Listen Beyond Words by Cindy Stradling CSL, CPC

When people talk about a good communicator, what they often mean is someone who is articulate and able to get her or his point across in a discussion. While speaking effectively is one part of communication, the actual words you use are only a small part of the complete message.

There are many different statistics about the percentage of a message that is verbal and the part that is non-verbal. The actual numbers are not important. What is important is that non-verbal components of an interaction are equally critical in getting the message across.

Non-Verbal Communication

There are many different types of non-verbal communication. These can include facial expressions, movement of the eyes, body language and positioning, gestures, speech patterns (tone, cadence, volume) as well as touch and overall appearance.

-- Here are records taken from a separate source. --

(** * Betv4: paired sports bets, their metrics, resolution and storage

    A shallow embedding of the TypeScript sources of the bet tracker:
    [shared/schema.ts] (pair metrics, pair validation), the dashboard's
    [pairStats], the tracker's [sanitizeNumber], [convertClaudeToOCRFormat]
    and [formatGameDate], the verification form's [validateForm] and the
    in-memory store [MemStorage]; further, the grouping of the bets by pair
    id over a plain object, the filters and the summary of the reports,
    the bet routes with [formatToText] and [detectImageMediaType], the two
    bets saved by [handleOCRConfirm], the bet card, the pair status of the
    bet management and the editing of the verification form.

    JavaScript numbers are IEEE 754 binary64 values, embedded as Rocq's
    primitive floats; JavaScript strings are sequences of UTF-16 code
    units, embedded as lists of [N]. *)

From stdpp Require Import gmap.
From Stdlib Require Import Floats NArith ZArith List Bool Ascii String Lia.
Import ListNotations.

Local Open Scope N_scope.

(** ** JavaScript values *)

Module JS.

(** A string is its sequence of UTF-16 code units. *)
Definition codeunit := N.
Definition jsstring := list codeunit.

(** ASCII literals of the sources. *)
Definition lit (s : string) : jsstring :=
  List.map N_of_ascii (list_ascii_of_string s).

Definition unit_eqb (c d : codeunit) : bool := N.eqb c d.

Fixpoint str_eqb (s t : jsstring) : bool :=
  match s, t with
  | [], [] => true
  | c :: s', d :: t' => unit_eqb c d && str_eqb s' t'
  | _, _ => false
  end.

(** The class [\s] of regular expressions, which is also what
    [String.prototype.trim] strips: WhiteSpace and LineTerminator. *)
Definition isWhiteSpace (c : codeunit) : bool :=
  ((9 <=? c) && (c <=? 13))          (* \t \n \v \f \r *)
  || (c =? 32)                       (* space *)
  || (c =? 160)                      (* U+00A0 no-break space *)
  || (c =? 5760)                     (* U+1680 *)
  || ((8192 <=? c) && (c <=? 8202))  (* U+2000 .. U+200A *)
  || (c =? 8232) || (c =? 8233)      (* U+2028, U+2029 *)
  || (c =? 8239)                     (* U+202F narrow no-break space *)
  || (c =? 8287)                     (* U+205F *)
  || (c =? 12288)                    (* U+3000 *)
  || (c =? 65279).                   (* U+FEFF *)

Fixpoint dropWhile (p : codeunit -> bool) (s : jsstring) : jsstring :=
  match s with
  | [] => []
  | c :: s' => if p c then dropWhile p s' else s
  end.

Definition trimStart (s : jsstring) : jsstring := dropWhile isWhiteSpace s.
Definition trimEnd (s : jsstring) : jsstring :=
  List.rev (dropWhile isWhiteSpace (List.rev s)).
Definition trim (s : jsstring) : jsstring := trimEnd (trimStart s).

(** [String.prototype.toLowerCase] lowers a string by the case tables of
    Unicode, which the engine holds and the sources do not: the
    definitions that call it take the conversion as a parameter
    [toLowerCase]. On a string of Basic Latin and Latin-1 Supplement units
    (below U+0100, the ranges of the team-name pattern [[A-Za-zÀ-ÿ0-9]] of
    the OCR parser) the conversion works unit by unit: the upper-case
    letters there are A-Z and U+00C0 .. U+00DE without the multiplication
    sign U+00D7, their lower-case partner is 32 units above, and every
    other unit stays. [toLowerCaseLatin1] is the conversion on such
    strings, used to run the definitions on concrete names, and
    [LowersLatin1] says of a conversion that it agrees with it there. *)
Definition isUpperUnit (c : codeunit) : bool :=
  ((65 <=? c) && (c <=? 90))
  || ((192 <=? c) && (c <=? 222) && negb (c =? 215)).

Definition toLowerUnit (c : codeunit) : codeunit :=
  if isUpperUnit c then c + 32 else c.

Definition isLatin1 (c : codeunit) : bool := c <? 256.

Definition toLowerCaseLatin1 (s : jsstring) : jsstring := List.map toLowerUnit s.

Definition LowersLatin1 (toLowerCase : jsstring -> jsstring) : Prop :=
  forall s : jsstring,
    List.forallb isLatin1 s = true -> toLowerCase s = toLowerCaseLatin1 s.

(** Two code units that are the same letter: equal, or an upper-case
    letter and its lower-case partner. Two strings differ only in letter
    case when their units are pairwise the same letter. *)
Definition sameLetter (c d : codeunit) : bool :=
  unit_eqb c d
  || (isUpperUnit c && unit_eqb d (c + 32))
  || (isUpperUnit d && unit_eqb c (d + 32)).

Definition differOnlyInCase (s t : jsstring) : Prop :=
  List.Forall2 (fun c d => sameLetter c d = true) s t.

(** [s.includes(c)] for a one-unit needle. *)
Definition includes (c : codeunit) (s : jsstring) : bool :=
  List.existsb (unit_eqb c) s.

(** [s.replace(/c/g, d)] for one-unit [c] and [d]. *)
Definition replaceAll (c d : codeunit) (s : jsstring) : jsstring :=
  List.map (fun u => if unit_eqb u c then d else u) s.

(** [s.replace(/[class]/g, '')]. *)
Definition removeAll (p : codeunit -> bool) (s : jsstring) : jsstring :=
  List.filter (fun u => negb (p u)) s.

(** [s.replace(c, '')] with a string pattern: the first occurrence only. *)
Fixpoint removeFirst (c : codeunit) (s : jsstring) : jsstring :=
  match s with
  | [] => []
  | u :: s' => if unit_eqb u c then s' else u :: removeFirst c s'
  end.

(** [s.split(c)] for a one-unit separator: never empty. *)
Fixpoint split (c : codeunit) (s : jsstring) : list jsstring :=
  match s with
  | [] => [[]]
  | u :: s' =>
      if unit_eqb u c then [] :: split c s'
      else match split c s' with
           | [] => [[u]]
           | p :: ps => (u :: p) :: ps
           end
  end.

Definition isDigit (c : codeunit) : bool := (48 <=? c) && (c <=? 57).

Definition slash : codeunit := 47.
Definition dash : codeunit := 45.
Definition comma : codeunit := 44.
Definition dot : codeunit := 46.
Definition percent : codeunit := 37.
Definition zeroDigit : codeunit := 48.

(** Decimal digits of a natural number, as [Number.prototype.toString]
    prints a non-negative integer. *)
Fixpoint digitsFuel (fuel : nat) (n : N) (acc : jsstring) : jsstring :=
  match fuel with
  | O => acc
  | S fuel' =>
      let acc' := (48 + n mod 10) :: acc in
      if n <? 10 then acc' else digitsFuel fuel' (n / 10) acc'
  end.

Definition natToString (n : N) : jsstring :=
  digitsFuel (S (N.to_nat (N.log2 n))) n [].

(** [s.padStart(len, '0')]. *)
Definition padStart (len : nat) (fill : codeunit) (s : jsstring) : jsstring :=
  List.repeat fill (len - List.length s) ++ s.

(** Numbers: IEEE 754 binary64. *)
Definition number := float.

Definition isNaN (x : number) : bool := PrimFloat.is_nan x.
Definition isInfinite (x : number) : bool := PrimFloat.is_infinity x.

(** [x > y] is [y < x]; false as soon as one side is NaN. *)
Definition gt (x y : number) : bool := PrimFloat.ltb y x.
(** [x <= y]. *)
Definition le (x y : number) : bool := PrimFloat.leb x y.
(** [x === y] on numbers: the two zeros are equal, NaN differs from itself. *)
Definition strictEq (x y : number) : bool := PrimFloat.eqb x y.

(** The same number value up to the sign of a zero: what a reader of a
    number sees, with NaN taken as one value. *)
Definition sameNumber (x y : number) : Prop :=
  x = y \/ strictEq x y = true.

It is essential, as the speaker, to monitor the non-verbal communication of the listener. If there is a mismatch between the verbal message and the non-verbal, the speaker can easily ask questions, make observations, or provide time for the other person to ask questions, get clarity, provide their insight, or simply to check-in and make sure everything is understood and clear.

Noticing Disagreement, Frustration, Uncertainty, or Confusion

When the individual’s verbal message and non-verbal message are not aligned, it is more likely that the non-verbal signals are what the individual is really thinking and feeling at the time.

For example, a new manager may feel uncertain about the information he or she provides to employees. They avoid eye contact, distance themselves from others, or have a harsh or louder tone of voice. It is also possible they try to make themselves very small and to try to go unnoticed. Yet, when asked if they need any help from senior leadership, they will answer they have everything under control.

In this scenario, the verbal message “I have this under control” is not congruent with the bluster or the trying to avoid answering questions from employees. By noting this disharmony between the verbal and non-verbal, a senior manager can provide additional information, retraining, or mentoring before the new manager has to make the difficult step of acknowledging they are in over their head.

The same type of scenario can occur between sales reps and customers, parents and kids, or in any other type of relationship.

Listening for Alignment

Listening to the non-verbal signals communication is also a good way to know if the audience is on board. It is an essential skill for sales, as it lets you know when to make the offer and if the customer is ready to agree to the deal.

Keep in mind, non-verbal communication has cultural differences. Be aware of this issue and never assume a gesture, eye contact, or even body posture is the same for all people and in all situations.